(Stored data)
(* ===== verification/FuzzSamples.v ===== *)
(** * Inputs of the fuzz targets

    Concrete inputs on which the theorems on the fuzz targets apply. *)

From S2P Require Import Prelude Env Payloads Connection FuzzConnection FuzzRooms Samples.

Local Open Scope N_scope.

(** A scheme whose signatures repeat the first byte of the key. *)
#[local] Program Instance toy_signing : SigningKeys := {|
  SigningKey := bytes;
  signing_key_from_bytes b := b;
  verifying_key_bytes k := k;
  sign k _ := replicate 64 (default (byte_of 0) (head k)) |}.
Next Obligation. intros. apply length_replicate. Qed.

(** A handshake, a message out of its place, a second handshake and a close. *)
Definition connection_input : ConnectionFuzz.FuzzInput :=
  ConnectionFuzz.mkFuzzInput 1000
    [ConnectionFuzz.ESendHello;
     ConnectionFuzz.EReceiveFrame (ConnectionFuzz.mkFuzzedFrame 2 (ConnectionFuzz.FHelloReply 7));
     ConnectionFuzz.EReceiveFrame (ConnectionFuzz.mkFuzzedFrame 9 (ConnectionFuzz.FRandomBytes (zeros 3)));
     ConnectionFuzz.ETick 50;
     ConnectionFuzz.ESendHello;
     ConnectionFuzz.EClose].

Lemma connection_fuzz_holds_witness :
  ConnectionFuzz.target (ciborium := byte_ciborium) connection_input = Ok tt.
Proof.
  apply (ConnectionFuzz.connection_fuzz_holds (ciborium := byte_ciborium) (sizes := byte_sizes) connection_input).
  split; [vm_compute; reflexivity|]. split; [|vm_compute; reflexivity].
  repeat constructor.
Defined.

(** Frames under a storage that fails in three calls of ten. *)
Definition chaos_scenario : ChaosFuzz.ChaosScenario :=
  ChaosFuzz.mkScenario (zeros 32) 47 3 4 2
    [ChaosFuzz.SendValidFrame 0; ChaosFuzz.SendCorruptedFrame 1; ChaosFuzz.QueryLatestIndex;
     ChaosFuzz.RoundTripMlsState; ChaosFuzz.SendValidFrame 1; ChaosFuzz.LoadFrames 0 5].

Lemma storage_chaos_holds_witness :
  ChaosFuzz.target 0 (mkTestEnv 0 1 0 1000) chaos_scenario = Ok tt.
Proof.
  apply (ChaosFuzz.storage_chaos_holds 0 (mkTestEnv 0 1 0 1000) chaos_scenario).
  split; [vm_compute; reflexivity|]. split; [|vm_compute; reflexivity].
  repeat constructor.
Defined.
...
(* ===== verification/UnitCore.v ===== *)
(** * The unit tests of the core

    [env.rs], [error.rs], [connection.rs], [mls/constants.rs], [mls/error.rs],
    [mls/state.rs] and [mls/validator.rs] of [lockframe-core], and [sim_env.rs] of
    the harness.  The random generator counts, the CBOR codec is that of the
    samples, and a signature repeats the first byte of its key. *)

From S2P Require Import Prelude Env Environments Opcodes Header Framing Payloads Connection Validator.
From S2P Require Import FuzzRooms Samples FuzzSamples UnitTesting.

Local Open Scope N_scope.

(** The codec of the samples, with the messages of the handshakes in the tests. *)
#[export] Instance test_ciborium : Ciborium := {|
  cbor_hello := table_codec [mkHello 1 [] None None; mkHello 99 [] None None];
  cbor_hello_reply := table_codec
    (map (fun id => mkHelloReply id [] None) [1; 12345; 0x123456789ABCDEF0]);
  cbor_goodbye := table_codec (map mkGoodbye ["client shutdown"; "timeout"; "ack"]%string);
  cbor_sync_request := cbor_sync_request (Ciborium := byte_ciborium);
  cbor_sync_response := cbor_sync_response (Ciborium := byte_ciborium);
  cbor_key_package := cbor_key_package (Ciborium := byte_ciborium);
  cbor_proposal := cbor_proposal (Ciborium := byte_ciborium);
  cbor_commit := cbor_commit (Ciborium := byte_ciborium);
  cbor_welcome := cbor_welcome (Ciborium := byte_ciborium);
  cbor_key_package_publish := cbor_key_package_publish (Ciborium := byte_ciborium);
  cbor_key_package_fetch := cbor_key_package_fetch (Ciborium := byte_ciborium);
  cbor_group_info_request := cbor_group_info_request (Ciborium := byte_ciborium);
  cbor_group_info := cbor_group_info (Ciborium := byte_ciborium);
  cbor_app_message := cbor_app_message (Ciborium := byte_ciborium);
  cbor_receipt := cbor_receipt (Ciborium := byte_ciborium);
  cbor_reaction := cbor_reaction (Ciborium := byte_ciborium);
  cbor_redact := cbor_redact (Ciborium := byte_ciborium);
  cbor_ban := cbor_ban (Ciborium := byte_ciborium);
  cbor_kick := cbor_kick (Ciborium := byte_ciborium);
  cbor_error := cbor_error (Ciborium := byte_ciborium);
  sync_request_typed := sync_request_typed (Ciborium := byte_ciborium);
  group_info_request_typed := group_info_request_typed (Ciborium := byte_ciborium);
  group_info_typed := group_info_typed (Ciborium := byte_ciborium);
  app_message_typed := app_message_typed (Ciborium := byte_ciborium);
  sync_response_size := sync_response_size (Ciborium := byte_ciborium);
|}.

Required action ->
Reprint exactly the lines above that start at the one with "verifying_key_bytes k := k;" and end at the one with "[ChaosFuzz.SendValidFrame 0; ChaosFuzz.SendCorruptedFrame", keeping both and adding none.

Finished task ->
  verifying_key_bytes k := k;
  sign k _ := replicate 64 (default (byte_of 0) (head k)) |}.
Next Obligation. intros. apply length_replicate. Qed.

(** A handshake, a message out of its place, a second handshake and a close. *)
Definition connection_input : ConnectionFuzz.FuzzInput :=
  ConnectionFuzz.mkFuzzInput 1000
    [ConnectionFuzz.ESendHello;
     ConnectionFuzz.EReceiveFrame (ConnectionFuzz.mkFuzzedFrame 2 (ConnectionFuzz.FHelloReply 7));
     ConnectionFuzz.EReceiveFrame (ConnectionFuzz.mkFuzzedFrame 9 (ConnectionFuzz.FRandomBytes (zeros 3)));
     ConnectionFuzz.ETick 50;
     ConnectionFuzz.ESendHello;
     ConnectionFuzz.EClose].

Lemma connection_fuzz_holds_witness :
  ConnectionFuzz.target (ciborium := byte_ciborium) connection_input = Ok tt.
Proof.
  apply (ConnectionFuzz.connection_fuzz_holds (ciborium := byte_ciborium) (sizes := byte_sizes) connection_input).
  split; [vm_compute; reflexivity|]. split; [|vm_compute; reflexivity].
  repeat constructor.
Defined.

(** Frames under a storage that fails in three calls of ten. *)
Definition chaos_scenario : ChaosFuzz.ChaosScenario :=
  ChaosFuzz.mkScenario (zeros 32) 47 3 4 2
    [ChaosFuzz.SendValidFrame 0; ChaosFuzz.SendCorruptedFrame 1; ChaosFuzz.QueryLatestIndex;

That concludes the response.